Decision Support from Financial Disclosures with Deep Reinforcement Learning Considering Different Countries and Exchange Rates

Cheng, Yi-Hsin; Wang, Hei-Chia

doi:10.3390/engproc2023055063

Open AccessProceeding Paper

Decision Support from Financial Disclosures with Deep Reinforcement Learning Considering Different Countries and Exchange Rates^†

by

Yi-Hsin Cheng

^1,*

and

Hei-Chia Wang

^1,2

¹

Institute of Information Management, National Cheng Kung University, Tainan 701, Taiwan

²

Center for Innovative FinTech Business Models, National Cheng Kung University, Tainan 701, Taiwan

^*

Author to whom correspondence should be addressed.

^†

Presented at the IEEE 5th Eurasia Conference on Biomedical Engineering, Healthcare and Sustainability, Tainan, Taiwan, 2–4 June 2023.

Eng. Proc. 2023, 55(1), 63; https://doi.org/10.3390/engproc2023055063

Published: 7 December 2023

(This article belongs to the Proceedings of 2023 IEEE 5th Eurasia Conference on Biomedical Engineering, Healthcare and Sustainability)

Download

Browse Figures

Versions Notes

Abstract

:

The era of low-interest rates is coming.

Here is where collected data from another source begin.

(** * AnyDSL2 / Thorin core: a shallow embedding of the CPS graph analyses

    The development follows the C++ sources:
    - [literal.cpp]  ([PrimLit::equal], [PrimLit::hash], the [Lambda] value
      table and the SSA construction of lambda parameters),
    - [analyses/scope.cpp] ([Scope::process], [Scope::number], [~Scope],
      [Scope::backwards_rpo], the [Mangler]),
    - [analyses/domtree.cpp] ([DomTree::create], [DomTree::lca]),
    - the CFF lowering pass ([lower2cff] and its [is_bad] closure).

    Machine integers ([size_t], [u64]) are integers of [Z] with the
    wrap-around modulo [2^64] written out. *)

From Stdlib Require Import String.
From Stdlib Require Import ZArith List Bool Arith Lia Permutation Sorted.
Import ListNotations.

Set Warnings "-register-all".

Local Open Scope Z_scope.

(** ** Machine words *)

Definition size_t_modulus : Z := 2 ^ 64.

(** Reduction of an integer to the range of [size_t]. *)
Definition wrap (x : Z) : Z := x mod size_t_modulus.

(** [size_t(-1)], the invalid index the sources write as bottom. *)
Definition size_t_bottom : Z := wrap (-1).

(** Outcome of a run of imperative code: a value, a fault (a failed
    [assert], an out-of-range access, a null dereference, an exception
    that nothing catches), or a loop that is still running when the step
    budget is used up. *)
Inductive outcome (A : Type) : Type :=
| Done (a : A)
| Fault
| OutOfFuel.
Arguments Done {A} a.
Arguments Fault {A}.
Arguments OutOfFuel {A}.

Definition bind {A B : Type} (m : outcome A) (k : A -> outcome B) : outcome B :=
  match m with
  | Done a => k a
  | Fault => Fault
  | OutOfFuel => OutOfFuel
  end.

Notation "'do' x <- m ; k" := (bind m (fun x => k))
  (at level 10, x pattern, m at level 100, k at level 200).

(** ** Literals: [PrimLit::equal] and [PrimLit::hash] *)

Module Literal.

(** A [Box] is the 64-bit payload union of a literal; [bcast<u64, Box>]
    reads it back as its 64 bits, which is how the model stores it. *)
Record Box : Type := mkBox { bits : Z }.

Definition bcast_u64 (b : Box) : Z := wrap (bits b).

(** Modelled from the spec: [Box::operator==] is declared outside the
    available sources; the payloads are equal when they are bit-identical. *)
Definition Box_eqb (a b : Box) : bool := bcast_u64 a =? bcast_u64 b.

Record PrimLit : Type := mkPrimLit {
  kind : nat;       (* node kind tag *)
  type : nat;       (* hash-consed type, by its identity *)
  box : Box
}.

(** Modelled from the spec: [Literal::equal] (inherited from the node base
    class, declared outside the available sources) is base-equality: same
    kind and same type; a literal has no operands. *)
Definition Literal_equal (a b : PrimLit) : bool :=
  (kind a =? kind b)%nat && (type a =? type b)%nat.

(** [PrimLit::equal]. *)
Definition PrimLit_equal (a other : PrimLit) : bool :=
  if negb (Literal_equal a other) then false
  else Box_eqb (box a) (box other).

(** [boost::hash_combine] on a 64-bit [size_t] seed; [boost::hash] of a
    [u64] is the value itself. *)
Definition hash_combine (seed v : Z) : Z :=
  Z.lxor seed
    (wrap (v + 2654435769 + wrap (Z.shiftl seed 6) + Z.shiftr seed 2)).

Section Hash.

(** [Literal::hash], the hash of the base fields (kind and type). *)
Variable Literal_hash : nat -> nat -> Z.

(** [PrimLit::hash]. *)
Definition PrimLit_hash (p : PrimLit) : Z :=
  let seed := Literal_hash (kind p) (type p) in
  hash_combine seed (bcast_u64 (box p)).

End Hash.

(** Modelled from the spec: the world's [literal] factory is hash-consing:
    "an existing equivalent node is returned if present", equivalence being
    [PrimLit::equal]; otherwise the new node is interned. *)
Definition literal (world : list PrimLit) (l : PrimLit) : list PrimLit * PrimLit :=
  match find (PrimLit_equal l) world with
  | Some r => (world, r)
  | None => (l :: world, l)
  end.

End Literal.

(** ** CFF lowering: the [is_bad] closure of [lower2cff] *)

Module CFF.

(** What [is_bad] reads of a callee lambda. *)
Record Lambda : Type := mkLambda {
  gid : nat;
  num_ops : nat;            (* size of [ops()]; 0 for an unterminated lambda *)
  is_basicblock : bool;
  is_returning : bool
}.

Definition empty (l : Lambda) : bool := (num_ops l =? 0)%nat.

(** The scope under consideration, as far as [is_bad] queries it. *)
Record Scope : Type := mkScope {
  inner_contains : Lambda -> bool;
  outer_contains : Lambda -> bool
}.

(** [LambdaSet top], by the gids of its members. *)
Definition LambdaSet := list nat.

Definition contains (top : LambdaSet) (l : Lambda) : bool :=
  existsb (Nat.eqb (gid l)) top.

(** The closure [is_bad], with its captured variables [local], [scope] and
    [top] made explicit. *)
Definition is_bad (local : bool) (scope : Scope) (top : LambdaSet) (to : Lambda) : bool :=
  if empty to then false
  else if local then inner_contains scope to && negb (is_basicblock to)
  else if contains top to
       then negb (is_returning to) && negb (outer_contains scope to)
       else negb (is_basicblock to).

(** The classification of the global phase in the words of the
    specification: a known top-level lambda that is neither a basic block
    nor returning and that the current scope does not enclose. *)
Definition spec_bad_global (scope : Scope) (top : LambdaSet) (to : Lambda) : bool :=
  contains top to && negb (is_basicblock to) && negb (is_returning to)
  && negb (outer_contains scope to).

Definition spec_bad_local (scope : Scope) (to : Lambda) : bool :=
  inner_contains scope to && negb (is_basicblock to).

End CFF.

(** ** The definition graph *)

Module IR.

(** Types are opaque hash-consed values; a function type [Pi] is kept as
    the list of its element types. *)
Definition Ty := nat.

(** Definitions.  Lambdas and parameters are nominal: a lambda is named by
    its gid, a parameter by its lambda and its index (the parameter list of
    a lambda only grows).  Structural nodes are hash-consed, so that
    pointer equality of two of them is equality of their kind, type,
    payload and operands: they are kept by value. *)
Inductive Def : Type :=
| DLambda (gid : nat)
| DParam (lambda : nat) (index : nat)
| DBottom (ty : Ty)
| DPrimLit (ty : Ty) (box : Z)
| DSelect (cond tval fval : Def)
| DPrimOp (kind : nat) (ty : Ty) (ops : list Def).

In addition to their basic salary, people hope to increase their income by doing part-time work, understanding how to use assets already on hand, and investing in assets to earn extra rewards. Goldman Sachs reports that over the past 140 years, the 10-year stock market return has averaged 9.2%. The investment firm also noted that the S&P 500 outperformed its 10-year historical average with an annual average return of 13.6% between 2010 and 2020. Nowadays, with increased computing power and advancements in artificial intelligence algorithms, the effective use of computing power for investment has become an important topic. In the investment process, venture capitalists form portfolios, a practice that improves investment efficiency and reduces risks in a relatively safe situation. Current investments are not limited to one country, allowing for investments in other countries. Given this situation, we must pay attention to Uncovered Equity Parity (UEP) conditions. Thus, we aim to find optimal dynamic trading strategies with Deep Reinforcement Learning, considering the aforementioned properties.

Keywords:

decision support; deep reinforcement learning; Investment portfolio

1. Introduction

The era of low-interest rates is coming. In addition to regular jobs, people hope to do part-time work to increase their income, understand how to use assets already on hand, and invest in them. Central Banks around the world are adopting negative interest rate policies. People who previously saved their money now tend to invest more [1]. Goldman Sachs reports that the 10-year stock market return averages 9.2%, with the S&P 500 outperforming its 10-year historical average from 2010 to 2020, achieving an annual average return of 13.6%.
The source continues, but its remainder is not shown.